At the opening of the inquiry John O’Regan BL for the Nursing and Midwifery Board said the complaints were that Ms Ryan had demonstrated poor professional performance and failure to comply with the Nursing Board’s code of practice.
Nurse Sophie Wilkins said she was on duty at the hospital on March 1st, 2021, when a patient approached her indicating another patient was “after drinking it”. Ms Wilkins immediately approached the patient in question who was sitting at a table with a glass and a cleaning fluid bottle. It was about 8.10pm she said.
Nurse Wilkins said she concluded the patient had drunk the fluid and she contacted the most senior member of staff on duty who was the clinical nurse manager Ms Ryan. “I was quite panicked. I informed Ms Ryan and said I was calling the ambulance,” she said.
However, she said she was told not to call the ambulance and when she suggested writing up an incident report she was told not to do that either. Instead, Ms Ryan had told her to “push fluids” to the patient and “go home” as her shift was ending, she said.
Ms Wilkins said she was very concerned by the patient’s vital signs and contacted the cleaning services manager to ascertain what fluid had been in the bottle which bore a hazardous warning sign.
“I again reiterated we should call an ambulance,” she told the inquiry.
“I was quite panicked, and I was fobbed off,” Ms Watkins said. Ms Watkins said that Ms Ryan did not see the patient personally.
A second nurse, Dumsile Bhende, said she too had wanted to call an ambulance but had been told by Ms Ryan to monitor the patient and give her fluids. Ms Bhende said she suggested calling a GP who arrived and immediately instructed an ambulance be called.
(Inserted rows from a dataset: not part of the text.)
(** The body of the [iterrows] loop for one row of [df_trades]. *)
Definition convert_row (strategy_name : string) (idx : Z) (r : Scored)
  : list Trade :=
  let delivery_day := Frame.date (row r) in
  let delivery_hour := Frame.hour (row r) in
  let da_price := Frame.da_price (row r) in
  let id_price := Frame.id_price_h (row r) in
  let trade_timestamp :=
    (Frame.timestamp (row r) - Clock.timedelta 1 0)%Z in
  if (signal r =? 1)%Z then
    [ {| trade_id := "ML_DA_" ++ Clock.strftime trade_timestamp ++ "_"
                       ++ str idx ++ "_BUY";
         trader_id := "strategy_ml_daily";
         delivery_day := Clock.date_isoformat delivery_day;
         delivery_hour := delivery_hour;
         quantity := position_size;
         price := da_price;
         side := "buy";
         strategy := strategy_name;
         timestamp := Clock.isoformat trade_timestamp |};
      {| trade_id := "ML_ID_" ++ Clock.strftime trade_timestamp ++ "_"
                       ++ str idx ++ "_SELL";
         trader_id := "strategy_ml_daily";
         delivery_day := Clock.date_isoformat delivery_day;
         delivery_hour := delivery_hour;
         quantity := position_size;
         price := id_price;
         side := "sell";
         strategy := strategy_name;
         timestamp :=
           Clock.isoformat (trade_timestamp + Clock.timedelta 0 2)%Z |} ]
  else if (signal r =? -1)%Z then
    [ {| trade_id := "ML_DA_" ++ Clock.strftime trade_timestamp ++ "_"
                       ++ str idx ++ "_SELL";
         trader_id := "strategy_ml_daily";
         delivery_day := Clock.date_isoformat delivery_day;
         delivery_hour := delivery_hour;
         quantity := position_size;
         price := da_price;
         side := "sell";
         strategy := strategy_name;
         timestamp := Clock.isoformat trade_timestamp |};
      {| trade_id := "ML_ID_" ++ Clock.strftime trade_timestamp ++ "_"
                       ++ str idx ++ "_BUY";
         trader_id := "strategy_ml_daily";
         delivery_day := Clock.date_isoformat delivery_day;
         delivery_hour := delivery_hour;
         quantity := position_size;
         price := id_price;
         side := "buy";
         strategy := strategy_name;
         timestamp :=
           Clock.isoformat (trade_timestamp + Clock.timedelta 0 2)%Z |} ]
  else [].

(** [df_results[df_results['signal'] != 0]] *)
Definition df_trades (df_results : list (Z * Scored)) : list (Z * Scored) :=
  List.filter (fun ir => negb (signal (snd ir) =? 0)%Z) df_results.

Definition convert_to_trades (df_results : list (Z * Scored))
    (strategy_name : string) : list Trade :=
  flat_map (fun ir => convert_row strategy_name (fst ir) (snd ir))
           (df_trades df_results).

Definition default_strategy_name : string := "ML_Daily_XGBoost".

End Convert.

(** ** PnLAggregator: [compute_hourly_pnl] of the terminal report *)

Module Report.
Import Store.

(** An entry of [hourly_data].  The running PnL is kept as the binary64
    that the code accumulates. *)
Record HourData := mkHourData {
  num_trades : Z;
  buy_da_mw : Q;
  sell_da_mw : Q;
  buy_ida_mw : Q;
  sell_ida_mw : Q;
  pnl_eur : Binary64.ext Q
}.

(** [quantity * price] on two columns of a fetched row. *)
Definition value (t : Trade) : Binary64.ext Q :=
  Binary64.mul (Binary64.Finite (quantity t)) (Binary64.Finite (price t)).

(** Python's [pat in s] on strings. *)
Fixpoint contains (pat s : string) : bool :=
  if String.prefix pat s then true
  else match s with
       | EmptyString => false
       | String _ rest => contains pat rest
       end.

Fixpoint insert_by_hour (t : Trade) (l : list Trade) : list Trade :=
  match l with
  | [] => [t]
  | u :: rest =>
      if (delivery_hour t <=? delivery_hour u)%Z then t :: l
      else u :: insert_by_hour t rest
  end.

(** [ORDER BY delivery_hour]; the rows of one hour stay in table order. *)
Definition order_by_hour (l : list Trade) : list Trade :=
  fold_right insert_by_hour [] l.

(** The query: the trader's trades of the day, by hour. *)
Definition select_trades (table : list Trade) (trader : string)
    (day : string) : list Trade :=
  order_by_hour
    (List.filter (fun t => String.eqb (trader_id t) trader
                           && String.eqb (delivery_day t) day) table).

Definition zero_hour : HourData :=
  {| num_trades := 0; buy_da_mw := 0; sell_da_mw := 0;
     buy_ida_mw := 0; sell_ida_mw := 0; pnl_eur := Binary64.Finite 0%Q |}.

(** [for hour in range(24): hourly_data[hour] = {...}] *)
Definition init_hourly_data : gmap Z HourData :=
  fold_left (fun m h => <[ Z.of_nat h := zero_hour ]> m) (seq 0 24) ∅.

(** The updates made to [hour_data] for one fetched row. *)
Definition update_hour (hd : HourData) (t : Trade) : HourData :=
  let q := quantity t in
  let is_da := contains "_DA_" (trade_id t) in
  let is_ida := contains "_ID_" (trade_id t) in
  if String.eqb (side t) "buy" then
    {| num_trades := num_trades hd + 1;
       buy_da_mw := if is_da then buy_da_mw hd + q else buy_da_mw hd;
       sell_da_mw := sell_da_mw hd;
       buy_ida_mw := if is_da then buy_ida_mw hd
                     else if is_ida then buy_ida_mw hd + q
                          else buy_ida_mw hd;
       sell_ida_mw := sell_ida_mw hd;
       pnl_eur := Binary64.sub (pnl_eur hd) (value t) |}
  else
    {| num_trades := num_trades hd + 1;
       buy_da_mw := buy_da_mw hd;
       sell_da_mw := if is_da then sell_da_mw hd + q else sell_da_mw hd;
       buy_ida_mw := buy_ida_mw hd;
       sell_ida_mw := if is_da then sell_ida_mw hd
                      else if is_ida then sell_ida_mw hd + q
                           else sell_ida_mw hd;
       pnl_eur := Binary64.add (pnl_eur hd) (value t) |}.

(** [hour_data = hourly_data[delivery_hour]] raises [KeyError] on a
    missing key ([None]); the entry is then updated in place. *)
Definition process_trade (hourly_data : gmap Z HourData) (t : Trade)
  : option (gmap Z HourData) :=
  match hourly_data !! delivery_hour t with
  | None => None
  | Some hour_data =>
      Some (<[ delivery_hour t := update_hour hour_data t ]> hourly_data)
  end.

Fixpoint process_trades (hourly_data : gmap Z HourData) (rows : list Trade)
  : option (gmap Z HourData) :=
  match rows with
  | [] => Some hourly_data
  | t :: rest =>
      match process_trade hourly_data t with
      | None => None
      | Some hourly_data' => process_trades hourly_data' rest
      end
  end.

Definition compute_hourly_pnl (table : list Trade) (trader : string)
    (day : Z) : option (gmap Z HourData) :=
  process_trades init_hourly_data
    (select_trades table trader (Clock.date_isoformat day)).

End Report.

(** ** [compute_pnl] of task1.py *)

Module Task1.
Local Open Scope Q_scope.

(** The columns of the EPEX table that [compute_pnl] reads. *)
Record EpexRow := mkEpexRow {
  quantity : Q;
  price : Q;
  side : string;
  strategy : string
}.

(** [total = 0.0], then [total += qty * price if side == "sell" else
    -qty * price] row by row, in binary64. *)
Definition compute_pnl (table : list EpexRow) (strategy_id : string)
  : Binary64.ext Q :=
  fold_left
    (fun total r =>
       if String.eqb (side r) "sell"
       then Binary64.add total
              (Binary64.mul (Binary64.Finite (quantity r))
                 (Binary64.Finite (price r)))
       else Binary64.add total
              (Binary64.mul (Binary64.neg (Binary64.Finite (quantity r)))
                 (Binary64.Finite (price r))))
    (List.filter (fun r => String.eqb (strategy r) strategy_id) table)
    (Binary64.Finite 0%Q).

End Task1.

(** ** Drawdown statistic of [run_strategy] *)

Module Analysis.
Local Open Scope Q_scope.

Fixpoint scan (op : Q -> Q -> Q) (acc : Q) (l : list Q) : list Q :=
  match l with
  | [] => []
  | x :: rest => op acc x :: scan op (op acc x) rest
  end.

(** [Series.cumsum()] *)
Definition cumsum (l : list Q) : list Q :=
  match l with [] => [] | x :: rest => x :: scan Qplus x rest end.

(** [Series.cummax()] *)
Definition cummax (l : list Q) : list Q :=
  match l with [] => [] | x :: rest => x :: scan Qmax x rest end.

(** Element-wise difference of two aligned series. *)
Definition series_sub (a b : list Q) : list Q :=
  map (fun xy => fst xy - snd xy) (combine a b).

(** [Series.min()]; [None] is the NaN of an empty series. *)
Definition series_min (l : list Q) : option Q :=
  match l with [] => None | x :: rest => Some (fold_left Qmin rest x) end.

(** [(daily_pnl.cumsum() - daily_pnl.cumsum().cummax()).min()] *)
Definition max_drawdown (daily_pnl : list Q) : option Q :=
  series_min (series_sub (cumsum daily_pnl) (cummax (cumsum daily_pnl))).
The ambulance arrived after 10pm and the patient was transferred to an acute hospital where she died some days later.
Mr O’Regan confirmed contact between the Nursing Board and Ms Ryan but said she had indicated she was not available for the hearing.
Ms Ryan did not have any representation and said she did not object to the hearing proceeding, he said. He read from an email from Ms Ryan in which she denied the complaints and said she had “100 per cent excellence” in clinical governance and clinical practice.
She accused her superiors at the hospital of “lack of leadership, lack of communication, lack of support, lack of therapeutic mannerism and lack of engagement [which] also impacted on me and my characteristics”.
The Fitness to Practise Committee said it would issue its findings in due course.